Hi,

For me, the problem is fixed.  I've tried regular shutdown, kill it
by holding power button, kill it with magic sysrq key S U B--and all
recovered to a clean filesystem (no ignored errors either) eventually.

I can't speak for the other people who had filesystem corruption
recently.  I think we should send them an update on the Guix bug report
asking them to try again and to report any remaining problems.

That said, there are some remaining things that are just dumb that we
totally should fix:

a. I didn't see any of the last messages on the screen on shutdown,
not even when reopening and using /dev/console .
That's because Linux has a notion of "the console" that can move to
some tty.  If the console moved to a tty that's actually used
by Wayland, you don't see messages on shutdown.

For testing, I've always had to manually run the following program
before shutting down:

~/src/choose-vt$ cat a.c 
#include <stdio.h>
#include <stdlib.h>
#include <unistd.h>
#include <fcntl.h>
#include <sys/ioctl.h>
#include <linux/vt.h>

int main() {
        int fd = open("/dev/tty2", O_RDWR);
        if (fd == -1) {
                perror("open");
                exit(1);
        }
        ioctl(fd, VT_ACTIVATE, 2); // switches to that VT
        ioctl(fd, TIOCCONS, 0); // moves "who is the console" to that tty.
        return 0;
}

(I don't think that would be useful for kmscon, though)

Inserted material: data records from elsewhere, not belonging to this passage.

#[global] Instance queue_prop_header_laws : MessageLaws t :=
  {| msg_wf_shape m H := proj1 H; msg_wire_length := queue_prop_header_wire_length;
     msg_pack_wire := queue_prop_header_pack_wire; msg_unpack_wire := queue_prop_header_unpack_wire;
     msg_assign_copies := queue_prop_header_assign_copies; msg_eqb_eq := queue_prop_header_eqb_eq |}.

#[global] Instance queue_prop_header_exact : Exact t.
Proof.
  intros b m Hb HN Hu. change (unpack b = Some m) in Hu. change (size <= length b)%nat in HN.
  change (wf m /\ wire m = take size b). unfold unpack, size in *. destruct_unpack Hu.
  unfold wf, shape, wire, property, len, pad. solve_exact Hb HN.
Qed.

End of_queue_prop_header.

Module of_queue_prop_min_rate.

Record t := mk {
  prop_header : of_queue_prop_header.t; rate : Z; pad : bytes }.

(** [of_queue_prop_min_rate::of_queue_prop_min_rate()] *)
Definition init : t :=
  mk of_queue_prop_header.init 0 [0; 0; 0; 0; 0; 0].

(** [of_queue_prop_min_rate::of_queue_prop_min_rate(prop_header_, ...)] *)
Definition make (prop_header_ : of_queue_prop_header.t) (rate_ : Z) (pad_ : bytes) : t :=
  mk prop_header_ rate_
    [arr pad_ 0; arr pad_ 1; arr pad_ 2; arr pad_ 3; arr pad_ 4; arr pad_ 5].

(** [of_queue_prop_min_rate::pack] *)
Definition pack (m : t) (b : bytes) : bytes :=
  let b := pack_at msg_pack 0 (prop_header m) b in
  let b := put16 8 (htons (rate m)) b in
  let b := put8 10 (arr (pad m) 0) b in
  let b := put8 11 (arr (pad m) 1) b in
  let b := put8 12 (arr (pad m) 2) b in
  let b := put8 13 (arr (pad m) 3) b in
  let b := put8 14 (arr (pad m) 4) b in
  let b := put8 15 (arr (pad m) 5) b in
  b.

(** [of_queue_prop_min_rate::unpack] *)
Definition unpack (b : bytes) : option t :=
  prop_header_ ← msg_unpack (drop 0 b);
  Some (mk prop_header_ (ntohs (get16 8 b))
    [get8 10 b; get8 11 b; get8 12 b; get8 13 b; get8 14 b; get8 15 b]).

(** [of_queue_prop_min_rate::operator=] *)
Definition assign (m peer_ : t) : t :=
  mk (msg_assign (prop_header m) (prop_header peer_)) (rate peer_)
    [arr (pad peer_) 0; arr (pad peer_) 1; arr (pad peer_) 2; arr (pad peer_) 3; arr (pad peer_) 4; arr (pad peer_) 5].

(** [of_queue_prop_min_rate::operator==] *)
Definition eqb (m peer_ : t) : bool :=
  msg_eqb (prop_header m) (prop_header peer_) &&
  (rate m =? rate peer_) &&
  (arr (pad m) 0 =? arr (pad peer_) 0) &&
  (arr (pad m) 1 =? arr (pad peer_) 1) &&
  (arr (pad m) 2 =? arr (pad peer_) 2) &&
  (arr (pad m) 3 =? arr (pad peer_) 3) &&
  (arr (pad m) 4 =? arr (pad peer_) 4) &&
  (arr (pad m) 5 =? arr (pad peer_) 5).

(** The encoding, and the values that survive it. *)
Definition size : nat := 16.

Definition wire (m : t) : bytes :=
  msg_wire (prop_header m) ++ to_be 2 (rate m) ++ pad m.

Definition shape (m : t) : Prop :=
  msg_shape (prop_header m) /\ is_array 6 (pad m).

Definition wf (m : t) : Prop :=
  shape m /\ msg_wf (prop_header m) /\ is_u16 (rate m).

#[global] Instance queue_prop_min_rate_message : Message t :=
  {| msg_size := size; msg_shape := shape; msg_wf := wf; msg_wire := wire;
     msg_pack := pack; msg_unpack := unpack; msg_assign := assign; msg_eqb := eqb |}.

Lemma queue_prop_min_rate_wire_length m : shape m -> length (wire m) = size.
Proof. destruct m. unfold shape, wire, size, prop_header, rate, pad. message_intro. solve_length. Qed.

Lemma queue_prop_min_rate_pack_wire m b :
  shape m -> (size <= length b)%nat -> pack m b = wire m ++ drop size b.
Proof. destruct m. unfold shape, pack, wire, size, prop_header, rate, pad. message_intro. solve_pack. Qed.

Lemma queue_prop_min_rate_unpack_wire m rest : wf m -> unpack (wire m ++ rest) = Some m.
Proof.
  intros Hwf. remember (wire m ++ rest) as b eqn:Hb. change b with (drop 0 b) in Hb. revert Hwf Hb.
  destruct m. unfold wf, shape, wire, unpack, prop_header, rate, pad. message_intro. solve_unpack.
Qed.

Lemma queue_prop_min_rate_assign_copies m p : shape p -> assign m p = p.
Proof. destruct p. unfold shape, assign, prop_header, rate, pad. message_intro. solve_assign. Qed.

Lemma queue_prop_min_rate_eqb_eq m p : shape m -> shape p -> eqb m p = true <-> m = p.
Proof. destruct m, p. unfold shape, eqb, prop_header, rate, pad. message_intro. solve_eqb. Qed.

#[global] Instance queue_prop_min_rate_laws : MessageLaws t :=
  {| msg_wf_shape m H := proj1 H; msg_wire_length := queue_prop_min_rate_wire_length;
     msg_pack_wire := queue_prop_min_rate_pack_wire; msg_unpack_wire := queue_prop_min_rate_unpack_wire;
     msg_assign_copies := queue_prop_min_rate_assign_copies; msg_eqb_eq := queue_prop_min_rate_eqb_eq |}.

#[global] Instance queue_prop_min_rate_exact : Exact t.
Proof.
  intros b m Hb HN Hu. change (unpack b = Some m) in Hu. change (size <= length b)%nat in HN.
  change (wf m /\ wire m = take size b). unfold unpack, size in *. destruct_unpack Hu.
  unfold wf, shape, wire, prop_header, rate, pad. solve_exact Hb HN.
Qed.

End of_queue_prop_min_rate.

Module of_switch_features.

Record t := mk {
  header : of_header.t; datapath_id : Z; n_buffers : Z; n_tables : Z; pad : bytes;
  capabilities : Z; actions : Z }.

(** [of_switch_features::of_switch_features()] *)
Definition init : t :=
  mk (of_header.with_type OFPT_FEATURES_REPLY of_header.init) 0 0 0 [0; 0; 0] 0 0.

(** [of_switch_features::of_switch_features(header_, ...)] *)
Definition make (header_ : of_header.t) (datapath_id_ : Z) (n_buffers_ : Z) (n_tables_ : Z)
    (pad_ : bytes) (capabilities_ : Z) (actions_ : Z) : t :=
  mk header_ datapath_id_ n_buffers_ n_tables_ [arr pad_ 0; arr pad_ 1; arr pad_ 2]
    capabilities_ actions_.

(** [of_switch_features::pack] *)
Definition pack (m : t) (b : bytes) : bytes :=
  let b := pack_at msg_pack 0 (header m) b in
  let b := put64 8 (htonll (datapath_id m)) b in
  let b := put32 16 (htonl (n_buffers m)) b in
  let b := put8 20 (n_tables m) b in
  let b := put8 21 (arr (pad m) 0) b in
  let b := put8 22 (arr (pad m) 1) b in
  let b := put8 23 (arr (pad m) 2) b in
  let b := put32 24 (htonl (capabilities m)) b in
  let b := put32 28 (htonl (actions m)) b in
  b.

(** [of_switch_features::unpack] *)
Definition unpack (b : bytes) : option t :=
  header_ ← msg_unpack (drop 0 b);
  Some (mk header_ (ntohll (get64 8 b)) (ntohl (get32 16 b)) (get8 20 b)
    [get8 21 b; get8 22 b; get8 23 b] (ntohl (get32 24 b)) (ntohl (get32 28 b))).

(** [of_switch_features::operator=] *)
Definition assign (m peer_ : t) : t :=
  mk (msg_assign (header m) (header peer_)) (datapath_id peer_) (n_buffers peer_)
    (n_tables peer_) [arr (pad peer_) 0; arr (pad peer_) 1; arr (pad peer_) 2]
    (capabilities peer_) (actions peer_).

(** [of_switch_features::operator==] *)
Definition eqb (m peer_ : t) : bool :=
  msg_eqb (header m) (header peer_) &&
  (datapath_id m =? datapath_id peer_) &&
  (n_buffers m =? n_buffers peer_) &&
  (n_tables m =? n_tables peer_) &&
  (arr (pad m) 0 =? arr (pad peer_) 0) &&
  (arr (pad m) 1 =? arr (pad peer_) 1) &&
  (arr (pad m) 2 =? arr (pad peer_) 2) &&
  (capabilities m =? capabilities peer_) &&
  (actions m =? actions peer_).

(** The encoding, and the values that survive it. *)
Definition size : nat := 32.

Definition wire (m : t) : bytes :=
  msg_wire (header m) ++ to_be 8 (datapath_id m) ++ to_be 4 (n_buffers m) ++ [n_tables m] ++
  pad m ++ to_be 4 (capabilities m) ++ to_be 4 (actions m).

Definition shape (m : t) : Prop :=
  msg_shape (header m) /\ is_array 3 (pad m).

Definition wf (m : t) : Prop :=
  shape m /\ msg_wf (header m) /\ is_u64 (datapath_id m) /\ is_u32 (n_buffers m) /\
  is_u8 (n_tables m) /\ is_u32 (capabilities m) /\ is_u32 (actions m).

#[global] Instance switch_features_message : Message t :=
  {| msg_size := size; msg_shape := shape; msg_wf := wf; msg_wire := wire;
     msg_pack := pack; msg_unpack := unpack; msg_assign := assign; msg_eqb := eqb |}.

Lemma switch_features_wire_length m : shape m -> length (wire m) = size.
Proof. destruct m. unfold shape, wire, size, header, datapath_id, n_buffers, n_tables, pad, capabilities, actions. message_intro. solve_length. Qed.

Lemma switch_features_pack_wire m b :
  shape m -> (size <= length b)%nat -> pack m b = wire m ++ drop size b.
Proof. destruct m. unfold shape, pack, wire, size, header, datapath_id, n_buffers, n_tables, pad, capabilities, actions. message_intro. solve_pack. Qed.

Lemma switch_features_unpack_wire m rest : wf m -> unpack (wire m ++ rest) = Some m.
Proof.
  intros Hwf. remember (wire m ++ rest) as b eqn:Hb. change b with (drop 0 b) in Hb. revert Hwf Hb.
  destruct m. unfold wf, shape, wire, unpack, header, datapath_id, n_buffers, n_tables, pad, capabilities, actions. message_intro. solve_unpack.
Qed.

Lemma switch_features_assign_copies m p : shape p -> assign m p = p.
Proof. destruct p. unfold shape, assign, header, datapath_id, n_buffers, n_tables, pad, capabilities, actions. message_intro. solve_assign. Qed.

Lemma switch_features_eqb_eq m p : shape m -> shape p -> eqb m p = true <-> m = p.
Proof. destruct m, p. unfold shape, eqb, header, datapath_id, n_buffers, n_tables, pad, capabilities, actions. message_intro. solve_eqb. Qed.

#[global] Instance switch_features_laws : MessageLaws t :=
  {| msg_wf_shape m H := proj1 H; msg_wire_length := switch_features_wire_length;
     msg_pack_wire := switch_features_pack_wire; msg_unpack_wire := switch_features_unpack_wire;
     msg_assign_copies := switch_features_assign_copies; msg_eqb_eq := switch_features_eqb_eq |}.

#[global] Instance switch_features_exact : Exact t.
Proof.
  intros b m Hb HN Hu. change (unpack b = Some m) in Hu. change (size <= length b)%nat in HN.
  change (wf m /\ wire m = take size b). unfold unpack, size in *. destruct_unpack Hu.
  unfold wf, shape, wire, header, datapath_id, n_buffers, n_tables, pad, capabilities, actions. solve_exact Hb HN.
Qed.

End of_switch_features.

Module of_vendor_header.

Record t := mk {
  header : of_header.t; vendor : Z }.

(** [of_vendor_header::of_vendor_header()] *)
Definition init : t :=
  mk (of_header.with_type OFPT_VENDOR of_header.init) 0.

(** [of_vendor_header::of_vendor_header(header_, ...)] *)
Definition make (header_ : of_header.t) (vendor_ : Z) : t :=
  mk header_ vendor_.

(** [of_vendor_header::pack] *)
Definition pack (m : t) (b : bytes) : bytes :=
  let b := pack_at msg_pack 0 (header m) b in
  let b := put32 8 (htonl (vendor m)) b in
  b.

(** [of_vendor_header::unpack] *)
Definition unpack (b : bytes) : option t :=
  header_ ← msg_unpack (drop 0 b);
  Some (mk header_ (ntohl (get32 8 b))).

(** [of_vendor_header::operator=] *)
Definition assign (m peer_ : t) : t :=
  mk (msg_assign (header m) (header peer_)) (vendor peer_).

(** [of_vendor_header::operator==] *)
Definition eqb (m peer_ : t) : bool :=
  msg_eqb (header m) (header peer_) &&
  (vendor m =? vendor peer_).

In my opinion something like this should be automated in a reasonable way.

Possibilities:
- On shutdown, activate a tty that's guaranteed to be only
used for logging anyway.  That tty should not be kmscon.
- Run Plymouth on shutdown (and on boot would be neat).
  That has a graphical console meant for that.

Text VT in Linux is deprecated and will eventually be removed.  Hmm.

b. Currently, we try remounting 10 times in a loop.  If that doesn't
work, we just reboot or power off anyway.  I agree that there needs
to be forward progress.  But:

For debugging, this is terrible, since there's no way to just halt
WITHOUT turning off the screen.

The following, strangely, did not work for me either:

  sudo herd eval root '((@ (shepherd system) halt))'

c. Since we have the store available at the very end anyway,
guix could always invoke "fuser" at the very end (after the
10 unsuccessful attempts) so we get alerted about future
problems.  But (see b.) that only helps if the user can
see the messages :P
The photos I got of the shutdown messages were done with an
actual digital camera that has fast (50 ms) capture activation
and multiple (complete) attempts.  That's... not ideal to require.